Clinical studies of topical spironolactone are limited by the small number of patients and wide range of formulations evaluated.

CONCLUSION

Available evidence supports the use of clascoterone cream 1% and suggests potential benefits and limitations of topical spironolactone in patients with AV; however, for topical spironolactone, pharmacokinetic studies and large-scale RCTs are needed to better characterize both efficacy and safety profiles.

Keywords: Acne, topical, clascoterone, spironolactone, efficacy, safety, sebum

Acne vulgaris (AV) is a chronic dermatological condition that typically presents in puberty and can persist or worsen during adulthood.1 The pathophysiology of AV begins with an androgen-mediated increase in sebum production by the sebaceous glands.2 The effects of androgens on the sebaceous glands are mediated via binding to androgen receptors within sebocytes, which increases the production of sebum and inflammatory cytokines.3-5 Systemic hormonal agents (eg, spironolactone, oral contraceptives) are often used to target the hormonal component of AV pathophysiology in female patients with AV.2

Although AV may be associated with other clinical features of hyperandrogenism (eg, polycystic ovary syndrome),6 most individuals with AV have normal circulating hormone levels,6,7 suggesting that local biosynthesis of androgens within the skin likely contributes to the condition. Consequently, there has been growing interest in topical hormonal therapies that have the potential to overcome some of the adverse effects and safety concerns associated with systemic therapies, including combined oral contraceptives. Although clascoterone cream 1% is currently the only topical antiandrogen therapy approved by the US Food and Drug Administration (FDA) for the treatment of AV,8 other topical antiandrogen formulations have also been evaluated in clinical studies, including topical spironolactone and topical flutamide.

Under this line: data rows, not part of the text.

(* ===== verification/EmulatorDisplays.v ===== *)
(** The emulator's control receiver on top of its display table: the receiver of
    [ControlReceiver] with [MultiDisplay] as its agent, concrete runs of both,
    and what a guest that is not ready does to automatic display ids. *)
From S2P Require Import Prelude Text StdMap Posix ControlProtocol DisplayAgent ControlReceiver ControlReceiverSafety MultiDisplay MultiDisplaySafety.
Import MacMuControlReceiver.

Definition demo_info : MultiDisplay.MultiDisplayInfo := {|
  MultiDisplay.pos_x := 0; MultiDisplay.pos_y := 0; MultiDisplay.width := 0;
  MultiDisplay.height := 0; MultiDisplay.originalWidth := 0; MultiDisplay.originalHeight := 0;
  MultiDisplay.dpi := 0; MultiDisplay.flag := 0; MultiDisplay.enabled := true;
  MultiDisplay.cb := 0; MultiDisplay.rotation := 0; MultiDisplay.colorTransform := [] |}.

Definition demo_limits : MultiDisplay.limits := {|
  MultiDisplay.s_maxNumMultiDisplay := 11; MultiDisplay.s_displayIdInternalBegin := 6;
  MultiDisplay.s_invalidIdMultiDisplay := 0xFFFFFFAB; MultiDisplay.default_info := demo_info |}.

(** A phone with the multi-display feature, with or without the guest's pipe. *)
Definition demo_host (pipe : bool) : MultiDisplay.host := {|
  MultiDisplay.h_feature := true; MultiDisplay.h_folded_area := false;
  MultiDisplay.h_resizable := false;
  MultiDisplay.h_avd := Some {| MultiDisplay.avd_auto := false; MultiDisplay.avd_desktop36 := false;
    MultiDisplay.avd_tv_or_wear := false; MultiDisplay.avd_apiLevel := 34 |};
  MultiDisplay.h_layout := None; MultiDisplay.h_minigbm := false;
  MultiDisplay.h_hotplug_option := false; MultiDisplay.h_hotplug_hw := false;
  MultiDisplay.h_pipe := pipe; MultiDisplay.h_adb := false; MultiDisplay.h_window := false;
  MultiDisplay.h_pixel_fold := false; MultiDisplay.h_second_display := 0;
  MultiDisplay.h_folded := false; MultiDisplay.h_grpc_ui := false;
  MultiDisplay.h_automotive := false; MultiDisplay.h_stacked := fun _ => [];
  MultiDisplay.h_recorder_display := 0; MultiDisplay.h_recording := false |}.

Lemma demo_limits_ok : limits_ok demo_limits.
Proof. by repeat split. Qed.

Lemma demo_host_ok pipe : host_ok (demo_host pipe).
Proof. split; [done|]. intros rects r Hr. by apply elem_of_nil in Hr. Qed.

Definition demo_agent (pipe : bool) : MultiDisplayAgent MultiDisplay.t :=
  multi_display_agent demo_limits (demo_host pipe) demo_limits_ok (demo_host_ok pipe).

Definition primary : MultiDisplay.MultiDisplayInfo := {|
  MultiDisplay.pos_x := 0; MultiDisplay.pos_y := 0; MultiDisplay.width := 1080;
  MultiDisplay.height := 1920; MultiDisplay.originalWidth := 1080;
  MultiDisplay.originalHeight := 1920; MultiDisplay.dpi := 420; MultiDisplay.flag := 0;
  MultiDisplay.enabled := true; MultiDisplay.cb := 5; MultiDisplay.rotation := 0;
  MultiDisplay.colorTransform := [] |}.

Definition demo_table : MultiDisplay.t := {|
  MultiDisplay.mGuestMode := false; MultiDisplay.mRotation := 0;
  MultiDisplay.mMultiDisplay := [(0, primary)] |}.

Lemma demo_table_ok : table_ok demo_table.
Proof. split; repeat constructor; simpl; lia. Qed.

Definition demo_receiver : t := {|
  mRunning := true; mStopRequested := false; mFd := 197; mThread := true;
  mStreamingDisplays := []; mStreamThread := false; looper := Some [] |}.

Definition request_frame (ty : ControlMessageType) (id : Z) (p : bytes) : event :=
  EvFrame {| fh_magic := kControlProtocolMagic; fh_version := kControlProtocolVersion;
             fh_type := type_code ty; fh_requestId := id; fh_length := Z.of_nat (length p) |} p 1000.

Definition auto_add : ControlDisplayAdd := {|
  add_displayId := kControlDisplayIdAuto; add_width := 1080; add_height := 1920; add_dpi := 320;
  add_flags := 0 |}.

(** ** Concrete runs *)

Lemma requests_answered_once_witness :
  let es := [request_frame kDisplayAdd 7 (encode auto_add); request_frame kPing 8 [];
             EvTask 2000; request_frame kDisplayList 9 []] in
  let '(_, st', o) := sys_run (H := demo_agent true) es (Some demo_table) demo_receiver in
  responses o = [(type_code kPong, 8); (type_code kDisplayAddOk, 7)] /\
  exists answered, requests es ≡ₚ answered ++ (task_key <$> queue st').
Proof.
  set (es := [_; _; _; _]). cbv zeta.
  destruct (sys_run (H := demo_agent true) es (Some demo_table) demo_receiver) as [[a' st'] o] eqn:E.
  destruct (requests_answered_once (H := demo_agent true) es (Some demo_table) demo_receiver a' st' o
    demo_table_ok ltac:(simpl; lia) eq_refl E) as (answered & Hp & _).
  split; [|by exists answered].
  apply (f_equal (fun r => responses r.2)) in E. simpl in E. rewrite <- E.
  vm_compute. reflexivity.
Defined.

Lemma display_list_complete_witness :
  exists payload, handle_display_list (H := demo_agent true)
      (list_fuel (H := demo_agent true) (Some demo_table)) 3 (Some demo_table) demo_receiver =
    Some [OutFrame (type_code kDisplayListOk) 3 payload] /\
  info_displayId <$> parse_list_ok payload = [0].
Proof.
  destruct (display_list_complete (H := demo_agent true) demo_table 3 demo_receiver demo_table_ok
    ltac:(simpl; lia)) as (payload & Hl & Hp & _).
  - repeat constructor; simpl; try lia; by vm_compute.
  - split; simpl; lia.
  - exists payload. split; [exact Hl|]. rewrite Hp. reflexivity.
Defined.

Lemma display_add_outcomes_witness :
  exists a' o, handle_display_add (H := demo_agent true) 4 auto_add (Some demo_table) demo_receiver =
      (a', o) /\
    length o = 2%nat /\ exists d, add_target (H := demo_agent true) demo_table auto_add d.
Proof.
  destruct (handle_display_add (H := demo_agent true) 4 auto_add (Some demo_table) demo_receiver)
    as [a' o] eqn:E.
  exists a', o. split; [reflexivity|].
  assert (length o = 2%nat) as Hlen by (apply (f_equal snd) in E; vm_compute in E; by subst).
  split; [exact Hlen|].
  destruct (display_add_outcomes (H := demo_agent true) demo_table 4 auto_add demo_receiver a' o
    demo_table_ok ltac:(simpl; lia) E) as [(_ & _ & _ & Ho)|[(_ & _ & _ & Ho)|(d & Hd & _)]].
  - by rewrite Ho in Hlen.
  - by rewrite Ho in Hlen.
  - exists d. exact Hd.
Defined.

Lemma display_remove_order_witness :
  exists o1 o2, (handle_display_remove (H := demo_agent true) 5 {| rm_displayId := 2 |} 0
      (Some demo_table) demo_receiver).2 = o1 ++ [OutClearFrame 2;
        OutFrame (type_code kDisplayRemoveOk) 5 []] ++ o2.
Proof.
  destruct (handle_display_remove (H := demo_agent true) 5 {| rm_displayId := 2 |} 0
    (Some demo_table) demo_receiver) as [[a' st'] o] eqn:E.
  destruct (display_remove_order (H := demo_agent true) demo_table 5 {| rm_displayId := 2 |} 0
    demo_receiver a' st' o ltac:(simpl; lia) ltac:(simpl; lia) E)
    as [(code & msg & Ho & _)|(_ & _ & _ & Ho)].
  - exfalso. apply (f_equal snd) in E. vm_compute in E. rewrite <- E in Ho. discriminate.
  - simpl. rewrite Ho. eexists [_], [_]. reflexivity.
Defined.

Definition demo_streaming : t := {|
  mRunning := true; mStopRequested := false; mFd := 197; mThread := true;
  mStreamingDisplays := [(1, {| maximumFramesPerSecond := 60; nextExport := 100 |})];
  mStreamThread := true; looper := Some [] |}.

(** Display 2 is enabled, exported by two rounds, slowed down, disabled and enabled
    again. *)
Definition demo_ops : list stream_op :=
  [SopSet 2 true 60 1000; SopTick 1001; SopTick 20000000; SopSet 2 true 60 20000001; SopTick 36666666;
   SopSet 2 true 30 36666667; SopTick 60000000; SopTick 70000000; SopSet 2 false 0 70000001; SopTick 200000000;
   SopSet 2 true 0 200000001].

Lemma stream_cadence_witness :
  cadence 2 None (exports 2 demo_ops demo_streaming) /\
  (exports 2 demo_ops demo_streaming).*2 = [true; false; true; false; true; false; false; true; false; false; true].
Proof.
  split; [|vm_compute; reflexivity].
  apply (stream_cadence 2 demo_ops demo_streaming 0); [done|done|by repeat constructor|reflexivity|].
  cbn. lia.
Defined.

Lemma lease_and_stop_witness :
  closes (stop [] [] demo_streaming).2 = [197] /\
  (exists st' o, thread_loop [(true, 0)] [RdErr] demo_streaming = (st', o, true) /\
     length (shutdowns o) = 1%nat).
Proof.
  destruct (lease_and_stop [(true, 0)] [RdErr] demo_streaming [] ltac:(simpl; lia) eq_refl) as [H1 _].
  destruct (lease_and_stop [] [] demo_streaming [] ltac:(simpl; lia) eq_refl) as [_ H2].
  destruct (stop [] [] demo_streaming) as [st2 o2]. split; [apply H2|].
  eexists _, _. split; [vm_compute; reflexivity|]. by eapply H1.
Defined.

Definition secondary : MultiDisplay.MultiDisplayInfo := {|
  MultiDisplay.pos_x := -1; MultiDisplay.pos_y := -1; MultiDisplay.width := 600;
  MultiDisplay.height := 1000; MultiDisplay.originalWidth := 600;
  MultiDisplay.originalHeight := 1000; MultiDisplay.dpi := 160; MultiDisplay.flag := 0;
  MultiDisplay.enabled := true; MultiDisplay.cb := 9; MultiDisplay.rotation := 0;
  MultiDisplay.colorTransform := [] |}.

Definition two_displays : list (Z * MultiDisplay.MultiDisplayInfo) := [(0, primary); (1, secondary)].

Lemma performRotation_layout_witness :
  layout MultiDisplay.SKIN_ROTATION_90 4600 two_displays
    (MultiDisplay.performRotationLocked demo_limits (demo_host true) MultiDisplay.SKIN_ROTATION_90
       two_displays).
Proof.
  apply (performRotation_layout demo_limits (demo_host true) MultiDisplay.SKIN_ROTATION_90
    two_displays); [repeat constructor; simpl; lia|by vm_compute].
Defined.

Lemma translate_hits_display_witness :
  MultiDisplay.translateCoordination demo_limits (demo_host true) (1080 + 10) (920 + 20)
    {| MultiDisplay.mGuestMode := false; MultiDisplay.mRotation := 0;
       MultiDisplay.mMultiDisplay := MultiDisplay.performRotationLocked demo_limits (demo_host true)
         MultiDisplay.SKIN_ROTATION_0 two_displays |} = Some (10, 20, 1).
Proof.
  apply (translate_hits_display demo_limits (demo_host true) two_displays
    {| MultiDisplay.mGuestMode := false; MultiDisplay.mRotation := 0;
       MultiDisplay.mMultiDisplay := MultiDisplay.performRotationLocked demo_limits (demo_host true)
         MultiDisplay.SKIN_ROTATION_0 two_displays |} 1
    (MultiDisplay.place MultiDisplay.SKIN_ROTATION_0 secondary 1080 0) 10 20);
    try done; try (repeat constructor; simpl; lia); try (simpl; lia).
Defined.

Lemma setMultiDisplay_outcomes_witness :
  2 ∈ keys (MultiDisplay.mMultiDisplay (MultiDisplay.setMultiDisplay demo_limits (demo_host true)
    2 (-1) (-1) 1080 1920 320 0 true demo_table).1.2).
Proof.
  pose proof (setMultiDisplay_outcomes demo_limits (demo_host true) 2 (-1) (-1) 1080 1920 320 0 true
    demo_table demo_limits_ok (demo_host_ok true) demo_table_ok ltac:(lia)) as (_ & _ & _ & Hpost & _).
  by apply Hpost.
Defined.

(** ** A guest that is not ready *)

(** [n] automatic DISPLAY_ADD requests in a row. *)
Fixpoint add_n (pipe : bool) (n : nat) (a : option MultiDisplay.t) : option MultiDisplay.t * list Out :=
  match n with
  | O => (a, [])
  | S n' =>
      let '(a1, o1) := handle_display_add (H := demo_agent pipe) 1 auto_add a demo_receiver in
      let '(a2, o2) := add_n pipe n' a1 in (a2, o1 ++ o2)
  end.

(** While the guest's pipe is missing, each automatic DISPLAY_ADD fails with
    NOT_READY but leaves its display in the table, so five failed requests use up
    the user ids and the sixth fails with "no free display id". *)
Theorem failed_adds_exhaust_ids :
  let '(a, o) := add_n false 6 (Some demo_table) in
  (fun x => match x with OutFrame _ _ p => err_code (decode p) | _ => 0 end) <$> o =
    replicate 5 kControlErrNotReady ++ [kControlErrRejected] /\
  match a with Some st => keys (MultiDisplay.mMultiDisplay st) = [0; 1; 2; 3; 4; 5] | None => False end.
Proof. vm_compute. split; reflexivity. Qed.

In this article, we review the clinical landscape of topical hormonal therapies for AV and discuss potential safety and clinical considerations related to their use in clinical practice.

WHAT ROLE DO ANDROGENS PLAY IN THE PATHOPHYSIOLOGY OF ACNE?

Acne most often begins at the onset of adrenarche and initially progresses during puberty in conjunction with an increase in the production of sex hormones, particularly androgens.2,9 Although reproductive organs are the primary site of androgen synthesis, the sebaceous gland contains androgen-synthesizing enzymes that enable the local biosynthesis of androgens such as dihydrotestosterone (DHT) from androgenic precursors.10 The cutaneous effects of androgens are mediated via binding to androgen receptors expressed in the skin and sebaceous glands,11,12 thereby inducing the downstream transcription of genes that regulate sebum production.3,13 Androgen-mediated increased sebum production is a key driver of the acne pathogenesis cascade.7 Free fatty acids released from sebum triglycerides promote keratinocyte differentiation,14,15 and androgens can also modulate keratinocyte differentiation directly by stimulating the production of growth factors from dermal fibroblasts, thereby contributing to comedogenesis in AV.16 Sebum also provides a favorable environment for the growth of Cutibacterium acnes, triggering local inflammatory responses.17 Due to their significant roles in regulating sebaceous gland activity and sebum production, androgens are an important therapeutic target for the treatment of AV. Hormonal therapies used in the treatment of AV generally work by hindering the biological activity of androgens by decreasing androgen synthesis (eg, oral contraceptives) and/or blocking the activity of androgens at androgen receptors (eg, oral contraceptives, clascoterone, and spironolactone).6

WHAT ARE THE CURRENT RECOMMENDATIONS FOR THE USE OF HORMONAL THERAPIES FOR AV?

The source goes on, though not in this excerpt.